NAGEKEO _ Memasuki musim kemarau, masyarakat di sejumlah wilayah di Kabupaten Nagekeo, NTT, kerap merasakan betapa sulitnya mendapatkan akses air bersih. Bagi masyarakat di Kecamatan Aesesa Selatan, Aesesa bagian barat, sebagian wilayah Kecamatan Nangaroro, kelangkaan air bersih ibarat hadiah ulang tahun menyakitkan.
Di Desa Tengatiba misalnya, warga hanya memiliki sumber air yang berada jauh di luar desa, dan sebagian harus berjalan kaki hingga 2 kilometer dengan medan curam untuk mengambil air. Warga hanya mengandalkan air dari embung yang kualitasnya kurang layak.
“Sejak dulu kami hidup dengan segala keterbatasan. Untuk ambil air, ada yang harus jalan sampai 2 kilometer turun-naik bukit” ujar Kepala Desa Tengatiba Servasius Ame saat menyambut tim jelajah Timur, Kamis 23 Oktober 2025.
Untuk mengatasi air, Pemerintah sempat membangun embung untuk menampung air hujan.
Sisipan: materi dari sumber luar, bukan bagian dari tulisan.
(* ===== verification/Md5.v ===== *)
(** * The sum of a file

    The sum under which the server keeps a file: [file_checksum] of bridge/utils.py feeds
    the bytes of the file, chunk by chunk, to the MD5 of Python's hashlib and takes the
    hexadecimal digest. MD5 is written out after RFC 1321 on 32-bit words. *)

From Stdlib Require Import Ascii ZArith.
From S2P Require Import Prelude Url.
Import Url.

Module Md5.

Local Open Scope Z_scope.

(** ** Words of 32 bits *)

Definition mask : Z := Z.ones 32.
Definition word_add (a b : Z) : Z := Z.land (a + b) mask.
Definition word_not (a : Z) : Z := Z.lxor a mask.
Definition rotate_left (a c : Z) : Z := Z.lor (Z.land (Z.shiftl a c) mask) (Z.shiftr a (32 - c)).

(** The [n] low bytes of [w], the lowest first, and the word of some bytes. *)
Fixpoint le_bytes (n : nat) (w : Z) : list Z :=
  match n with O => [] | S n => Z.land w 255 :: le_bytes n (Z.shiftr w 8) end.
Fixpoint le_word (bs : list Z) : Z :=
  match bs with [] => 0 | b :: bs => Z.lor b (Z.shiftl (le_word bs) 8) end.

(** ** The rounds *)

Definition sines : list Z :=
  [
0xd76aa478; 0xe8c7b756; 0x242070db; 0xc1bdceee;
   0xf57c0faf; 0x4787c62a; 0xa8304613; 0xfd469501;
   0x698098d8; 0x8b44f7af; 0xffff5bb1; 0x895cd7be;
   0x6b901122; 0xfd987193; 0xa679438e; 0x49b40821;
   0xf61e2562; 0xc040b340; 0x265e5a51; 0xe9b6c7aa;
   0xd62f105d; 0x02441453; 0xd8a1e681; 0xe7d3fbc8;
   0x21e1cde6; 0xc33707d6; 0xf4d50d87; 0x455a14ed;
   0xa9e3e905; 0xfcefa3f8; 0x676f02d9; 0x8d2a4c8a;
   0xfffa3942; 0x8771f681; 0x6d9d6122; 0xfde5380c;
   0xa4beea44; 0x4bdecfa9; 0xf6bb4b60; 0xbebfbc70;
   0x289b7ec6; 0xeaa127fa; 0xd4ef3085; 0x04881d05;
   0xd9d4d039; 0xe6db99e5; 0x1fa27cf8; 0xc4ac5665;
   0xf4292244; 0x432aff97; 0xab9423a7; 0xfc93a039;
   0x655b59c3; 0x8f0ccc92; 0xffeff47d; 0x85845dd1;
   0x6fa87e4f; 0xfe2ce6e0; 0xa3014314; 0x4e0811a1;
   0xf7537e82; 0xbd3af235; 0x2ad7d2bb; 0xeb86d391].
Definition rotations : list Z :=
  concat (map (λ r, concat (replicate 4 r)) [[7; 12; 17; 22]; [5; 9; 14; 20]; [4; 11; 16; 23]; [6; 10; 15; 21]]).

Definition round_fun (i : nat) (b c d : Z) : Z * nat :=
  match (i / 16)%nat with
  | 0%nat => (Z.lor (Z.land b c) (Z.land (word_not b) d), i)
  | 1%nat => (Z.lor (Z.land d b) (Z.land (word_not d) c), (5 * i + 1)%nat)
  | 2%nat => (Z.lxor b (Z.lxor c d), (3 * i + 5)%nat)
  | _ => (Z.lxor c (Z.lor b (word_not d)), (7 * i)%nat)
  end.

Definition abcd : Type := Z * Z * Z * Z.

Definition round (words : list Z) (s : abcd) (i : nat) : abcd :=
  let '(a, b, c, d) := s in
  let '(f, g) := round_fun i b c d in
  let sum := word_add (word_add (word_add a f) (nth i sines 0)) (nth (g mod 16) words 0) in
  (d, word_add b (rotate_left sum (nth i rotations 0)), b, c).

(** One block of 64 bytes. *)
Definition block (s : abcd) (bytes : list Z) : abcd :=
  let words := map (λ k, le_word (take 4 (drop (4 * k) bytes))) (seq 0 16) in
  let '(a, b, c, d) := s in
  let '(a', b', c', d') := foldl (round words) s (seq 0 64) in
  (word_add a a', word_add b b', word_add c c', word_add d d').

Fixpoint blocks (n : nat) (s : abcd) (bytes : list Z) : abcd :=
  match n with O => s | S n => blocks n (block s (take 64 bytes)) (drop 64 bytes) end.

(** The message with a bit 1, zeros, and its length in bits. *)
Definition padded (bytes : list Z) : list Z :=
  bytes ++ [128] ++ replicate ((119 - length bytes mod 64) mod 64) 0 ++ le_bytes 8 (8 * Z.of_nat (length bytes)).

Definition md5 (bytes : list Z) : list Z :=
  let p := padded bytes in
  let '(a, b, c, d) := blocks (length p / 64) (0x67452301, 0xefcdab89, 0x98badcfe, 0x10325476) p in
  concat (map (le_bytes 4) [a; b; c; d]).

(** ** The digest *)

Definition hex_digit (n : Z) : ascii := nth (Z.to_nat n) (str "0123456789abcdef") "0"%char.
Definition hex_byte (b : Z) : jstr := [hex_digit (Z.shiftr b 4); hex_digit (Z.land b 15)].
Definition hexdigest (bytes : list Z) : jstr := concat (map hex_byte (md5 bytes)).

Definition bytes_of (s : jstr) : list Z := map (λ a, Z.of_N (N_of_ascii a)) s.

(** [f.read(8 * 1024)] until nothing is left; the object of hashlib is what it was fed. *)
Fixpoint read_loop (fuel : nat) (size : nat) (f fed : jstr) : jstr :=
  match fuel with
  | O => fed
  | S fuel =>
      match take size f with
      | [] => fed
      | data => read_loop fuel size (drop size f) (fed ++ data)
      end
  end.
Definition file_checksum (f : jstr) : jstr :=
  hexdigest (bytes_of (read_loop (S (length f)) (8 * 1024)%nat f [])).

(** ** The loop reads the file *)

Lemma read_loop_all fuel size f fed :
  (0 < size)%nat → (length f < fuel)%nat → read_loop fuel size f fed = fed ++ f.
Proof.
  intros Hs. revert f fed. induction fuel as [|fuel IH]; intros f fed Hf; [lia|]. cbn.
  destruct f as [|a f]; [by rewrite take_nil, app_nil_r|].
  destruct size as [|size]; [lia|]. cbn [take drop].
  rewrite IH; [rewrite <- app_assoc; cbn; by rewrite take_drop|].
  rewrite length_drop. cbn in Hf. lia.
Qed.

Lemma file_checksum_md5 f : file_checksum f = hexdigest (bytes_of f).
Proof.
  unfold file_checksum. rewrite read_loop_all; [done| |lia].
  apply Nat.mul_pos_pos; [lia|]. apply (bool_decide_unpack _). vm_compute. exact I.
Qed.

(** A digest has 32 digits. *)
Lemma length_le_bytes n w : length (le_bytes n w) = n.
Proof. revert w. induction n as [|n IH]; intros w; cbn; [done|]. by rewrite IH. Qed.

Lemma length_hex l : length (concat (map hex_byte l)) = (2 * length l)%nat.
Proof. induction l as [|b l IH]; [done|]. cbn. rewrite IH. lia. Qed.

Lemma file_checksum_length f : length (file_checksum f) = 32%nat.
Proof.
  rewrite file_checksum_md5. unfold hexdigest. rewrite length_hex. unfold md5.
  destruct (blocks _ _ _) as [[[a b] c] d]. cbn [map concat]. rewrite !length_app, !length_le_bytes. done.
Qed.

(** The test suite of RFC 1321. *)
Example digest_of_nothing : file_checksum [] = str "d41d8cd98f00b204e9800998ecf8427e".
Proof. vm_compute. reflexivity. Qed.
Example digest_of_abc : file_checksum (str "abc") = str "900150983cd24fb0d6963f7d28e17f72".
Proof. vm_compute. reflexivity. Qed.
Example digest_of_digits :
  file_checksum (str "12345678901234567890123456789012345678901234567890123456789012345678901234567890") =
  str "57edf4a22be3c955ac49da2e2107b67a".
Proof. vm_compute. reflexivity. Qed.

End Md5.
Air tersebut bukan hanya untuk dikonsumsi manusia akan tetapi hawan juga. “Setelah ada embung, kami pakai air itu untuk mandi, cuci, dan kalau terpaksa juga untuk minum setelah dimasak dan diendapkan beberapa hari” ungkap Ame lirih.
Kelangkaan air bersih ternyata berdampak buruk bagi ekonomi masyarakat. Sebagian pendapatan masyarakat harus terkuras sebagian untuk pengeluaran membeli air.
“Penghasilan kami pas-pasan, jadi sering kali harus memilih, beli air, bayar sekolah anak, atau beli makan” katanya.
Belum ada penanganan berarti dari Pemerintah membuat warga setempat tidak punya pilihan selain menikmati pasokan air embung yang belum tentu sehat.
“Akhirnya kami nikmati saja air yang ada demi masa depan anak-anak kami. Dengan adanya Jelajah Timur ini, kami berharap beban mereka berkurang, dan kehidupan warga menjadi lebih layak,” ucapnya.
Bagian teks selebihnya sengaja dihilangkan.